#### ABOUT THIS TASK:
Select the lines below containing the word "option".

Saved entries:
-- Opening Marker --

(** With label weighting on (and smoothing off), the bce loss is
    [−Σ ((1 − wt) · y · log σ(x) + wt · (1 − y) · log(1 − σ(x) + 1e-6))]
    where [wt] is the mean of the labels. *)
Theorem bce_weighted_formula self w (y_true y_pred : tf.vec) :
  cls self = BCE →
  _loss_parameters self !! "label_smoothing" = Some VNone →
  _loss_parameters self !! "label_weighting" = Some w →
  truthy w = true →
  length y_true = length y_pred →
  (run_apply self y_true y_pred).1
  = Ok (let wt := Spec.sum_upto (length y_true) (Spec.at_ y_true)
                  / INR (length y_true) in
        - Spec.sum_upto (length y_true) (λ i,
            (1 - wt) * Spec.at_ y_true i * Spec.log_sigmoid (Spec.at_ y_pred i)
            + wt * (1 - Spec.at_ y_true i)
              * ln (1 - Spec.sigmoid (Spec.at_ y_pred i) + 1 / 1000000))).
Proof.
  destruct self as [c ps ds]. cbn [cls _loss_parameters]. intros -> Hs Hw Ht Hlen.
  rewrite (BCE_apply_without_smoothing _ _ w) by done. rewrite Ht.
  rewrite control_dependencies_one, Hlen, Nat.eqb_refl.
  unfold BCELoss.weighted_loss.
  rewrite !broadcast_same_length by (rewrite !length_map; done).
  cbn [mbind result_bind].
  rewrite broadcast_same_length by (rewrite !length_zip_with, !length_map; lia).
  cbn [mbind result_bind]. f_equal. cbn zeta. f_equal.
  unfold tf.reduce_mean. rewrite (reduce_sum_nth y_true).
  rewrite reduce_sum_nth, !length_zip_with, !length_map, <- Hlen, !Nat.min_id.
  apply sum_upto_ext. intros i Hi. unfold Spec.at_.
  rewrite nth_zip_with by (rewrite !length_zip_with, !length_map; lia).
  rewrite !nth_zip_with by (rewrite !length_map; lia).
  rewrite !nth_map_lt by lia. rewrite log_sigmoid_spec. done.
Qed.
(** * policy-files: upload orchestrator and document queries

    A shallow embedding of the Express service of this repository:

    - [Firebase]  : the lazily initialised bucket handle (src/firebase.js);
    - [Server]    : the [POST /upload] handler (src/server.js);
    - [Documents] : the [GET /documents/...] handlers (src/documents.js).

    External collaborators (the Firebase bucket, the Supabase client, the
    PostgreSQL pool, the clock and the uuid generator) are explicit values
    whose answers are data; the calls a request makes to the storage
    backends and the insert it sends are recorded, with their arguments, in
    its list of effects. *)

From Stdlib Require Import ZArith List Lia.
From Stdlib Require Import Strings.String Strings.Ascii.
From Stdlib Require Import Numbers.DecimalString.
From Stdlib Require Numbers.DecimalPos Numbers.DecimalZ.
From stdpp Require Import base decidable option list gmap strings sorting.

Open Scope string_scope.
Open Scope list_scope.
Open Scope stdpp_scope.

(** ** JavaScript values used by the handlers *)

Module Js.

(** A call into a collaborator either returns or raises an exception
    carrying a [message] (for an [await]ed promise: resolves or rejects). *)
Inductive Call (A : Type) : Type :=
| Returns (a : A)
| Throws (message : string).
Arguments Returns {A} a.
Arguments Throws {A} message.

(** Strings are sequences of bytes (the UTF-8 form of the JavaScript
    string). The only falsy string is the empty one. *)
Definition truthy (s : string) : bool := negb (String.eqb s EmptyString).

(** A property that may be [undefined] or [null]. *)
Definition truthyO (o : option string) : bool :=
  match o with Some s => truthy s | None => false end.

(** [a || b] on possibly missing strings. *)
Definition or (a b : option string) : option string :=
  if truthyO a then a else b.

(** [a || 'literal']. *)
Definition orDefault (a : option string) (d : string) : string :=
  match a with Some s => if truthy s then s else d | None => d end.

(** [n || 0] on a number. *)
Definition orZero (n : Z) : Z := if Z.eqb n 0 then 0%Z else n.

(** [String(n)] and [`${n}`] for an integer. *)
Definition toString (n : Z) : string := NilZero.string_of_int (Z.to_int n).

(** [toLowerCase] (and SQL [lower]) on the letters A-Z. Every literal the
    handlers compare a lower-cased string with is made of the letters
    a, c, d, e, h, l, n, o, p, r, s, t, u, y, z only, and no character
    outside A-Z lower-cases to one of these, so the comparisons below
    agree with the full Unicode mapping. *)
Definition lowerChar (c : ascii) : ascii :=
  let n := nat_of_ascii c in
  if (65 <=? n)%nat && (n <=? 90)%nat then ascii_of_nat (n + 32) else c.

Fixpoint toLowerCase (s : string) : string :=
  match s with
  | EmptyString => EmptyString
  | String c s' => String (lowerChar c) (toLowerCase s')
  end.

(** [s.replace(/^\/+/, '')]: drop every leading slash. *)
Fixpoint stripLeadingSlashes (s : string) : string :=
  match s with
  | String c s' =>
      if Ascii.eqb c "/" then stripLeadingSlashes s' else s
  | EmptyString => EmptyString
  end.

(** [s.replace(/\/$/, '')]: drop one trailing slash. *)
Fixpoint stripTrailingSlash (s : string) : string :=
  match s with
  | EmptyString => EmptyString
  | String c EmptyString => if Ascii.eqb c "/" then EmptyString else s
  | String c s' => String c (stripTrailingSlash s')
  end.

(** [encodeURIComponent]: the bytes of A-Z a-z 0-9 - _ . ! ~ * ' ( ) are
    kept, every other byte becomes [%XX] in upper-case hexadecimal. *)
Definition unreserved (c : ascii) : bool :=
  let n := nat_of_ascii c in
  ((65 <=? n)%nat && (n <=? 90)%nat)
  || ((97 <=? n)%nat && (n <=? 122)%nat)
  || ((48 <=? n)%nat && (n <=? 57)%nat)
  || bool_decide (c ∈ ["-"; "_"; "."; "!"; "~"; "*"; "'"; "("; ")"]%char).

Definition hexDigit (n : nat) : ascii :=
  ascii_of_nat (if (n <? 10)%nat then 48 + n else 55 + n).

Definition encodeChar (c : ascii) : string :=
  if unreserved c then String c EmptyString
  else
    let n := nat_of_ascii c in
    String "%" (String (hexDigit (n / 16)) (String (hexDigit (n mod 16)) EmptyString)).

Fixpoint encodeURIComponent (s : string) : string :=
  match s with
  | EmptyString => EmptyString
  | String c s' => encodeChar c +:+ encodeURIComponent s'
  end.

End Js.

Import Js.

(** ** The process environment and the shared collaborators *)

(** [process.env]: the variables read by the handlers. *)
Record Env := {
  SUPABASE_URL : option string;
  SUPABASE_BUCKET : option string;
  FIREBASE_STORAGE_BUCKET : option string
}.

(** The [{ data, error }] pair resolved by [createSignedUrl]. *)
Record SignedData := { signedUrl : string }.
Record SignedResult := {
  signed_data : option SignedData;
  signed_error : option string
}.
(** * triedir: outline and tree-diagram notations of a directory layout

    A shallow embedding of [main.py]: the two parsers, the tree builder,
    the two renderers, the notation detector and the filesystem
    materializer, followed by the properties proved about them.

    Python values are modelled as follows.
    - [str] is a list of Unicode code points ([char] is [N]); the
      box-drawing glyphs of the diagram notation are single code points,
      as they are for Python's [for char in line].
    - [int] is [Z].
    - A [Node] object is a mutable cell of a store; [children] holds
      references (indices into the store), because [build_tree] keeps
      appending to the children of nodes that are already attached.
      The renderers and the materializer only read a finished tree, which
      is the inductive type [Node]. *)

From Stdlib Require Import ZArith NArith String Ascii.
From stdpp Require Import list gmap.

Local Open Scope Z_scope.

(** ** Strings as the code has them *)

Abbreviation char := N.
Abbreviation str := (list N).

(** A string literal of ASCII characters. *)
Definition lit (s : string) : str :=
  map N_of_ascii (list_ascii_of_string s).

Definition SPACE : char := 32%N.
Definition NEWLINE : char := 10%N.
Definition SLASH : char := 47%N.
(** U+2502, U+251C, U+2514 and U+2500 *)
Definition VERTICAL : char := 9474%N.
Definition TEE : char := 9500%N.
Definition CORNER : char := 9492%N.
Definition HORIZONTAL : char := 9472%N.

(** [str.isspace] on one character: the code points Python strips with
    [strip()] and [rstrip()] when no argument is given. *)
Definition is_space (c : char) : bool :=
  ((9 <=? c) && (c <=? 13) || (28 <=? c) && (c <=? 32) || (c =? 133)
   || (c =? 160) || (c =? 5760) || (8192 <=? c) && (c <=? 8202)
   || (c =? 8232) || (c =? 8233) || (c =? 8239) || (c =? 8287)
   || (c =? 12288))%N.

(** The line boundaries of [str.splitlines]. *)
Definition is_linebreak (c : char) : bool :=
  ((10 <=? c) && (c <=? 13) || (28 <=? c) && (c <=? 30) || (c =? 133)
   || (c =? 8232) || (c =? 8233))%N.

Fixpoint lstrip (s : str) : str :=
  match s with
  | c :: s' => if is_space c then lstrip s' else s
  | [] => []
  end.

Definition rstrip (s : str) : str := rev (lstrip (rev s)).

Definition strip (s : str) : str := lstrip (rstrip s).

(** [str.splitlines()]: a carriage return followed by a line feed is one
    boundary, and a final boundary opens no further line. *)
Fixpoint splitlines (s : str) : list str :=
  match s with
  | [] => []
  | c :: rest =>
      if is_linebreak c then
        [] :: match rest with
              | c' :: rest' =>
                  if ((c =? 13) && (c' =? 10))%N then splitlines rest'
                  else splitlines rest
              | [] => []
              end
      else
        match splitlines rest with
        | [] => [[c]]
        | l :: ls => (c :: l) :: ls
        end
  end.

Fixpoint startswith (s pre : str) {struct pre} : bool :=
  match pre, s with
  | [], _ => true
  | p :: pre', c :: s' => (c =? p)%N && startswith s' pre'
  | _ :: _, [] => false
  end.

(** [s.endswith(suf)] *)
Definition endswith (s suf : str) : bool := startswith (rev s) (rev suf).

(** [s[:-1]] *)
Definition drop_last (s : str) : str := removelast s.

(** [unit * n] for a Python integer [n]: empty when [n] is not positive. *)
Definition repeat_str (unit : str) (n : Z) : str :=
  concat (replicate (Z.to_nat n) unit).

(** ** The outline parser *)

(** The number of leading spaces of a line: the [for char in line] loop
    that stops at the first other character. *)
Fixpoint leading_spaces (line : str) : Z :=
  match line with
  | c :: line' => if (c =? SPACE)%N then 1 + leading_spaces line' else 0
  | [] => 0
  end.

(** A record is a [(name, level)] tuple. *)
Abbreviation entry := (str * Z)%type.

-- Closing Marker --

#### EXPECTED ANSWER:
From stdpp Require Import base decidable option list gmap strings sorting.
Definition truthyO (o : option string) : bool :=
Definition or (a b : option string) : option string :=
Definition orDefault (a : option string) (d : string) : string :=
  SUPABASE_URL : option string;
  SUPABASE_BUCKET : option string;
  FIREBASE_STORAGE_BUCKET : option string
  signed_data : option SignedData;
  signed_error : option string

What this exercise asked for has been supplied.